Scoperti altri due probabili casi di Peste suina africana nel Lazio. «Dai primi riscontri delle analisi dei prelievi effettuati sui cinghiali emergono con alta probabilità altri due casi di positività su 16 campioni prelevati. I casi sono riferiti alla stessa area del caso zero», ha spiegato l'assessore alla Sanità della Regione Lazio, Alessio D'Amato.
Dopo il ritrovamento di un cinghiale positivo alla peste suina africana a Roma, due nuovi casi sono stati segnalati nella medesima zona, quella del parco dell’Insugherata.
«Proseguono tutte le attività previste dall'ordinanza regionale e i campioni individuati verranno ora inviati all'Istituto zooprofilattico di Perugia per la definitiva conferma – ha sottolineato D'Amato – Abbiamo chiesto al ministero di assegnare anche i test di conferma all'istituto zooprofilattico di Lazio e Toscana per ridurre i tempi degli esiti».
In attesa della conferma definitiva, tuttavia, il capo di Gabinetto della Regione Lazio, Andrea Napoletano, ha dichiarato oggi che per “creare zone di vuoto” a Roma occorrerà procedere ad “abbattimenti selettivi” dei cinghiali.
Un'ipotesi avversata dall'Organizzazione internazionale protezione animali (Oipa). «Come attesta un parere chiesto agli esperti dall’Autorità europea per la sicurezza alimentare (Efsa), “la caccia non è uno strumento efficace per ridurre le dimensioni della popolazione di cinghiali selvatici in Europa” – ha rilevato il presidente dell'Oipa Massimo Comparotto – Di più: in generale i cacciatori, con le loro prassi di eviscerazione, possono diffondere in maniera incontrollata il virus della Psa, innocuo per l’uomo, e degli altri agenti patogeni di cui le prede potrebbero essere portatrici».
Tra queste attività da evitare per scongiurare la propagazione della malattia c'è proprio la caccia invocata da una parte della dirigenza locale del Lazio per contenere la popolazione. «La questione va valutata in maniera scientifica – ha segnalato Comparotto – Un serio piano di sorveglianza e prevenzione si può attuare non armando i cacciatori, persino deregolamentandone l’attività, ma con un monitoraggio sanitario degli animali morti che si trovino nel territorio nazionale.
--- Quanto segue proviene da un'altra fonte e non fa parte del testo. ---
(** * gr-dcu-libcommon: the shared-memory state container and its record layouts

    A shallow embedding of
    - the IPC record layouts (constants, [GpsOption], [DeviceConfig],
      [DeviceConfigTable], [Utils::HasGpsOption]), and
    - the class template [GR::LIBCOMMON::IPC::SharedState<T>]
      (include/common/ipc/shared_state.hpp),
    together with the properties the specification states about them.

    Conventions.  Fixed-width integers are [Z]; a [char] is a [Z] whose only
    observed property is whether it is the terminator 0.  A character
    buffer is a [list Z] updated by index.  POSIX calls are functions on an
    explicit operating-system state; the calls that can fail for reasons
    outside the program take a fault plan saying which of them fail. *)

From Stdlib Require Import ZArith Ascii String Lia.
From stdpp Require Import gmap strings list fin_maps.

Local Open Scope Z_scope.

(* ===================================================================== *)
(** * Record layouts and constants                                        *)
(* ===================================================================== *)

Module Layout.

(** Heartbeat threshold and margin, in milliseconds ([int64_t]). *)
Definition AliveTimeThresholdSound : Z := 5000.
Definition AliveTimeMargin : Z := 500.

Definition SOUND_SHM_NAME : string := "/sound_ipc_shm".
Definition SYSTEM_INIT_TIMELINE_SHM_NAME : string := "/gr_system_init_timeline".
Definition DEVICE_CONFIG_SHM_NAME : string := "/gr_device_config".

(** [enum class GpsOption : uint8_t] *)
Inductive GpsOption : Type :=
| NONE
| USE_RTK
| USE_DR
| IMU_SAVE
| IMU_RESTORE.

(** [static_cast<uint8_t>(target)] *)
Definition GpsOption_value (o : GpsOption) : Z :=
  match o with
  | NONE => 0
  | USE_RTK => Z.shiftl 1 0
  | USE_DR => Z.shiftl 1 1
  | IMU_SAVE => Z.shiftl 1 2
  | IMU_RESTORE => Z.shiftl 1 3
  end.

(** The bit position an enumerator stands for; [NONE] stands for no bit. *)
Definition GpsOption_bit (o : GpsOption) : option Z :=
  match o with
  | NONE => None
  | USE_RTK => Some 0
  | USE_DR => Some 1
  | IMU_SAVE => Some 2
  | IMU_RESTORE => Some 3
  end.

(** [Utils::HasGpsOption] *)
Definition HasGpsOption (currentOptions : Z) (target : GpsOption) : bool :=
  negb (Z.land currentOptions (GpsOption_value target) =? 0).

(** ** Character buffers *)

(** The C string held in a buffer: the characters before the first 0. *)
Fixpoint c_str (buf : list Z) : list Z :=
  match buf with
  | [] => []
  | c :: rest => if c =? 0 then [] else c :: c_str rest
  end.

(** A write [buf[i] = c]; writing outside the buffer is an overflow and is
    reported as [None]. *)
Definition store (buf : list Z) (i : nat) (c : Z) : option (list Z) :=
  if decide (i < length buf)%nat then Some (<[i:=c]> buf) else None.

(** The tail of [strncpy]: [n] terminators written from index [i] on. *)
Fixpoint pad_nul (n i : nat) (dest : list Z) : option (list Z) :=
  match n with
  | O => Some dest
  | S n' =>
      match store dest i 0 with
      | Some dest' => pad_nul n' (S i) dest'
      | None => None
      end
  end.

(** [strncpy(dest + i, src, n)]: exactly [n] characters are written; the
    characters of [src] up to its terminator, then terminators.  [src] is the
    memory the source pointer addresses; the end of the list stands for the
    terminator of the string. *)
Fixpoint strncpy_at (n i : nat) (src dest : list Z) : option (list Z) :=
  match n with
  | O => Some dest
  | S n' =>
      match src with
      | [] => pad_nul n i dest
      | c :: src' =>
          if c =? 0 then pad_nul n i dest
          else
            match store dest i c with
            | Some dest' => strncpy_at n' (S i) src' dest'
            | None => None
            end
      end
  end.

Definition strncpy (dest src : list Z) (n : nat) : option (list Z) :=
  strncpy_at n 0 src dest.
(** * rain: the webseed piece-result handler, the peer handshake and the
      session's add-torrent paths

    A shallow embedding of three source files of the rain BitTorrent client:

    - [Coordinator]: [handleWebseedPieceResult] of the per-torrent loop;
    - [Rain]: the handshake code of [rain.go] ([sendHandShake],
      [readHandShake], [servePeerConn], [connectToPeer]) over a model of a
      [net.Conn] with deadlines;
    - [SessionAdd]: [add], [addTorrentStopped], [addMagnet], [AddTorrent] and
      [insertTorrent] of [session_add.go].

    The models come first, module by module; the properties follow, in one
    module of proofs per model. *)

From stdpp Require Import gmap strings list pretty.
From Stdlib Require Import ZArith Lia.
From Stdlib.Strings Require Import Byte.

#[global] Instance byte_eq_dec : EqDecision byte := Byte.byte_eq_dec.

(** Go's [int64] arithmetic wraps around in two's complement. *)
Definition wrap64 (z : Z) : Z := ((z + 2 ^ 63) mod 2 ^ 64 - 2 ^ 63)%Z.

(* ===================================================================== *)
(** ** The coordinator loop: [handleWebseedPieceResult]                   *)
(* ===================================================================== *)

Module Coordinator.

Local Open Scope Z_scope.

(** [bufferpool.Buffer]: the handler only looks at [Data]. *)
Record Buffer := { Data : list byte }.

(** [urldownloader.PieceResult], with the four fields the handler reads.
    [Downloader] is a pointer to the downloader of one webseed URL; it is
    identified here by that URL. [Error] is Go's [error]: [None] is [nil]. *)
Record PieceResult := {
  Downloader : string;
  MsgBuffer : Buffer;
  Index : nat;
  Error : option string
}.

(** [piece.Piece]: the handler reads and writes the [Writing] flag only. *)
Record Piece := { Writing : bool }.

(** The two suspendable channels the handler gates. *)
Inductive Chan := PieceMessagesC | WebseedPieceResultC.

(** [piecewriter.New(piece, msg.Downloader, msg.Buffer)]: [pwPiece] is the
    pointer [&t.pieces[i]], kept as the index [i]. *)
Record PieceWriter := {
  pwPiece : nat;
  pwSource : string;
  pwBuffer : Buffer
}.

(** What the handler does to objects outside the torrent struct, in program
    order. *)
Inductive Effect :=
| SpeedUpdate (n : Z)              (* t.downloadSpeed.Update(n) *)
| Suspend (c : Chan)               (* c.Suspend() *)
| GoPieceWriter (pw : PieceWriter) (* go pw.Run(t.pieceWriterResultC, t.doneC) *).

Record torrent := {
  pieces : list Piece;
  BytesDownloaded : Z;                    (* t.resumerStats.BytesDownloaded, int64 *)
  pieceMessagesSuspended : bool;          (* state of t.pieceMessagesC *)
  webseedPieceResultSuspended : bool;     (* state of t.webseedPieceResultC *)
  effects : list Effect;
  log : list string                       (* t.log.Errorln lines *)
}.

Definition set_pieces (ps : list Piece) (t : torrent) : torrent :=
  {| pieces := ps; BytesDownloaded := BytesDownloaded t;
     pieceMessagesSuspended := pieceMessagesSuspended t;
     webseedPieceResultSuspended := webseedPieceResultSuspended t;
     effects := effects t; log := log t |}.

Definition set_BytesDownloaded (n : Z) (t : torrent) : torrent :=
  {| pieces := pieces t; BytesDownloaded := n;
     pieceMessagesSuspended := pieceMessagesSuspended t;
     webseedPieceResultSuspended := webseedPieceResultSuspended t;
     effects := effects t; log := log t |}.

Definition emit (e : Effect) (t : torrent) : torrent :=
  {| pieces := pieces t; BytesDownloaded := BytesDownloaded t;
     pieceMessagesSuspended := pieceMessagesSuspended t;
     webseedPieceResultSuspended := webseedPieceResultSuspended t;
     effects := effects t ++ [e]; log := log t |}.

Definition Errorln (line : string) (t : torrent) : torrent :=
  {| pieces := pieces t; BytesDownloaded := BytesDownloaded t;
     pieceMessagesSuspended := pieceMessagesSuspended t;
     webseedPieceResultSuspended := webseedPieceResultSuspended t;
     effects := effects t; log := log t ++ [line] |}.

(** [c.Suspend()] closes the gate of [c] and is recorded as an effect. *)
Definition suspend (c : Chan) (t : torrent) : torrent :=
  let t' := emit (Suspend c) t in
  match c with
  | PieceMessagesC =>
      {| pieces := pieces t'; BytesDownloaded := BytesDownloaded t';
         pieceMessagesSuspended := true;
         webseedPieceResultSuspended := webseedPieceResultSuspended t';
         effects := effects t'; log := log t' |}
  | WebseedPieceResultC =>
      {| pieces := pieces t'; BytesDownloaded := BytesDownloaded t';
         pieceMessagesSuspended := pieceMessagesSuspended t';
         webseedPieceResultSuspended := true;
         effects := effects t'; log := log t' |}
  end.

(** A handler either returns to the loop or panics; a panic keeps the writes
    made before it and aborts the loop. *)
Inductive Outcome :=
| Returned (t : torrent)
| Panicked (reason : string) (t : torrent).
(* ===== verification/_CoqProject ===== *)
-Q . S2P
Prelude.v
GoBytes.v
GoStrings.v
GoFloat.v
GoParse.v
GoBase64.v
GoJson.v
Files.v
Keyshare.v
Topology.v
Transfer.v
Routing.v
PropStore.v
Retry.v
EvmDeposit.v
EvmMessage.v
EvmListener.v
EvmExecutor.v
EvmBridge.v
Abi.v
BtcTx.v
BtcExecutor.v
BtcListener.v
Substrate.v
Comm.v
Elector.v
Coordinator.v
Tss.v
Config.v
ChainConfig.v
Services.v
Telemetry.v
App.v
TssLoops.v
FrostTss.v
Session.v
TssRun.v
EndToEnd.v
BtcToEvm.v
SubPaths.v
Payments.v
ExampleApp.v
Cli.v
(* ===== verification/GoBase64.v ===== *)
(** * base64 ([encoding/base64], [StdEncoding])

    The encoding of keys in configurations and of byte slices in JSON documents. *)

From Stdlib Require Import Ascii.
From S2P Require Import Prelude GoBytes GoStrings.

#[local] Open Scope string_scope.
#[local] Open Scope list_scope.
#[local] Open Scope Z_scope.

Definition b64_char (n : Z) : ascii :=
  Ascii.ascii_of_nat (Z.to_nat (
    if n <? 26 then n + 65
    else if n <? 52 then n + 71
    else if n <? 62 then n - 4
    else if n =? 62 then 43
    else 47)).

Definition b64_value (a : ascii) : option Z :=
  let n := Z.of_nat (Ascii.nat_of_ascii a) in
  if (65 <=? n) && (n <=? 90) then Some (n - 65)
  else if (97 <=? n) && (n <=? 122) then Some (n - 71)
  else if (48 <=? n) && (n <=? 57) then Some (n + 4)
  else if n =? 43 then Some 62
  else if n =? 47 then Some 63
  else None.

(** [EncodeToString]: three bytes in four characters, the last group padded. *)
Fixpoint base64_encode (l : bytes) : string :=
  match l with
  | a :: b :: c :: l' =>
      String (b64_char (bval a / 4)) (String (b64_char (bval a mod 4 * 16 + bval b / 16))
        (String (b64_char (bval b mod 16 * 4 + bval c / 64)) (String (b64_char (bval c mod 64)) (base64_encode l'))))
  | [a; b] =>
      String (b64_char (bval a / 4)) (String (b64_char (bval a mod 4 * 16 + bval b / 16))
        (String (b64_char (bval b mod 16 * 4)) "="))
  | [a] => String (b64_char (bval a / 4)) (String (b64_char (bval a mod 4 * 16)) "==")
  | [] => ""
  end.

(** [DecodeString] on text without line ends. *)
Fixpoint base64_decode (s : string) : option bytes :=
  match s with
  | EmptyString => Some []
  | String c1 (String c2 (String c3 (String c4 s'))) =>
      x ← b64_value c1; y ← b64_value c2;
      let a := byte_of (x * 4 + y / 16) in
      match b64_value c3, b64_value c4 with
      | Some z, Some w =>
          l ← base64_decode s';
          Some (a :: byte_of (y mod 16 * 16 + z / 4) :: byte_of (z mod 4 * 64 + w) :: l)
      | Some z, None =>
          if Ascii.eqb c4 "=" && bool_decide (s' = "") then Some [a; byte_of (y mod 16 * 16 + z / 4)] else None
      | None, _ =>
          if Ascii.eqb c3 "=" && Ascii.eqb c4 "=" && bool_decide (s' = "") then Some [a] else None
      end
  | _ => None
  end.

(** ** base64 is read back *)

Lemma b64_value_char n : 0 <= n < 64 -> b64_value (b64_char n) = Some n.
Proof.
  intros Hn.
  assert (forallb (fun k => bool_decide (b64_value (b64_char k) = Some k)) (seqZ 0 64) = true)
    as Hall by (vm_compute; reflexivity).
  rewrite List.forallb_forall in Hall. eapply bool_decide_eq_true, Hall.
  apply list_elem_of_In, elem_of_seqZ. lia.
Qed.

Lemma digits_split n k q : 0 <= n < q * k -> 0 < k -> 0 <= n / k < q /\ 0 <= n mod k < k /\ n = n / k * k + n mod k.
Proof.
  intros Hn Hk. split; [split; [by apply Z.div_pos; lia|apply Z.div_lt_upper_bound; lia]|].
  split; [by apply Z.mod_pos_bound|]. rewrite (Z.mul_comm (n / k)). by apply Z.div_mod; lia.
Qed.

Lemma join_digits h l k : 0 <= l < k -> (h * k + l) / k = h /\ (h * k + l) mod k = l.
Proof.
  intros Hl. rewrite Z.div_add_l, Z.div_small by lia. split; [lia|].
  by rewrite Z.add_comm, Z.mod_add, Z.mod_small by lia.
Qed.

(** The three bytes of a group from its four digits. *)
Lemma b64_group a b c :
  let x := bval a / 4 in let y := bval a mod 4 * 16 + bval b / 16 in
  let z := bval b mod 16 * 4 + bval c / 64 in let w := bval c mod 64 in
  (0 <= x < 64 /\ 0 <= y < 64 /\ 0 <= z < 64 /\ 0 <= w < 64) /\
  byte_of (x * 4 + y / 16) = a /\ byte_of (y mod 16 * 16 + z / 4) = b /\ byte_of (z mod 4 * 64 + w) = c.
Proof.
  intros x y z w. pose proof (bval_range a). pose proof (bval_range b). pose proof (bval_range c).
  destruct (digits_split (bval a) 4 64) as (? & ? & Ha); [lia..|].
  destruct (digits_split (bval b) 16 16) as (? & ? & Hb); [lia..|].
  destruct (digits_split (bval c) 64 4) as (? & ? & Hc); [lia..|].
  destruct (join_digits (bval a mod 4) (bval b / 16) 16) as [E1 E2]; [lia|].
  destruct (join_digits (bval b mod 16) (bval c / 64) 4) as [E3 E4]; [lia|].
  split; [unfold x, y, z, w; lia|]. unfold y, z. rewrite E1, E2, E3, E4.
  assert (forall n d, n = bval d -> byte_of n = d) as Hof by (intros ? d ->; apply byte_of_bval).
  split_and!; apply Hof; unfold x, w; lia.
Qed.

Lemma b64_pad : b64_value "=" = None. Proof. reflexivity. Qed.

(** Every group is read back; the padded ones are groups whose last bytes are 0. *)
Lemma base64_decode_encode : forall l, base64_decode (base64_encode l) = Some l.
Proof.
  fix IH 1. intros [|a [|b [|c l]]]; cbn [base64_encode base64_decode].
  - done.
  - destruct (b64_group a Byte.x00 Byte.x00) as ((Hx & Hy & _) & E1 & _).
    rewrite Z.add_0_r in Hy, E1. rewrite !b64_value_char by done. cbn [mbind option_bind]. by rewrite b64_pad, E1.
  - destruct (b64_group a b Byte.x00) as ((Hx & Hy & Hz & _) & E1 & E2 & _).
    rewrite Z.add_0_r in Hz, E2. rewrite !b64_value_char by done. cbn [mbind option_bind]. by rewrite b64_pad, E1, E2.
  - destruct (b64_group a b c) as ((Hx & Hy & Hz & Hw) & E1 & E2 & E3).
    rewrite !b64_value_char by done. cbn [mbind option_bind]. rewrite IH. cbn. by rewrite E1, E2, E3.
Qed.

Example base64_example :
  base64_encode (bytes_of_string "relayer") = "cmVsYXllcg==" /\
  base64_decode "cmVsYXllcg==" = Some (bytes_of_string "relayer") /\ base64_decode "cmV=YXll" = None.
Proof. by vm_compute. Qed.
(* ===== verification/GoJson.v ===== *)
(** * JSON ([encoding/json])

    The wire messages of the relayers, their start parameters, the topology and the
    answers of the services are JSON documents.  This file is the grammar of
    [encoding/json] of Go 1.19: [json.Unmarshal] checks the whole document and then
    stores its values, so a document is parsed to a value of [json] and a type is
    decoded from it; [json.Marshal] prints a value on one line.  The types of the
    program are decoded in the file that uses them. *)

From Stdlib Require Import Ascii.
From S2P Require Import Prelude GoBytes GoStrings GoParse GoBase64.

#[local] Open Scope string_scope.
#[local] Open Scope list_scope.
#[local] Open Scope Z_scope.

(** A number keeps its text, a string is without its escapes. *)
Inductive json :=
| JNull
| JBool (b : bool)
| JNumber (text : string)
| JString (s : string)
| JArray (l : list json)
| JObject (fields : list (string * json)).

Definition dquote : ascii := "034".
Definition backslash : ascii := "092".

(** ** Characters *)

Definition is_space (c : ascii) : bool :=
  (code c =? 32) || (code c =? 9) || (code c =? 10) || (code c =? 13).

Fixpoint skip_space (s : string) : string :=
  match s with
  | String c s' => if is_space c then skip_space s' else s
  | EmptyString => EmptyString
  end.

Definition chr (z : Z) : ascii := Ascii.ascii_of_nat (Z.to_nat z).

(** A byte in a range. *)
Definition within (lo hi : Z) (c : ascii) : bool := (lo <=? code c) && (code c <=? hi).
Studi scientifici affermano che agli abbattimenti segue un moltiplicarsi di cucciolate. Lo ripetiamo: a Roma il problema sono i rifiuti, non i cinghiali».
La posizione portata avanti dall'associazione era stata espressa a Kodami anche da Giovanni Pezzotti, direttore sanitario dell'Istituto Zooprofilattico Sperimentale di Umbria e Marche, secondo il quale «è scientificamente dimostrato che qualsiasi attività antropica rischia di disperdere la popolazione di suidi selvatici e questo potrebbe allargare l'infezione a zone più ampie».
Nonostante i grandi rischi per tutti i suidi, la Peste suina africana non è una zoonosi, non può quindi essere trasmessa all'essere umano. Tuttavia si tratta di una febbre emorragica ad elevata mortalità capace di uccidere intere popolazioni di maiali e cinghiali.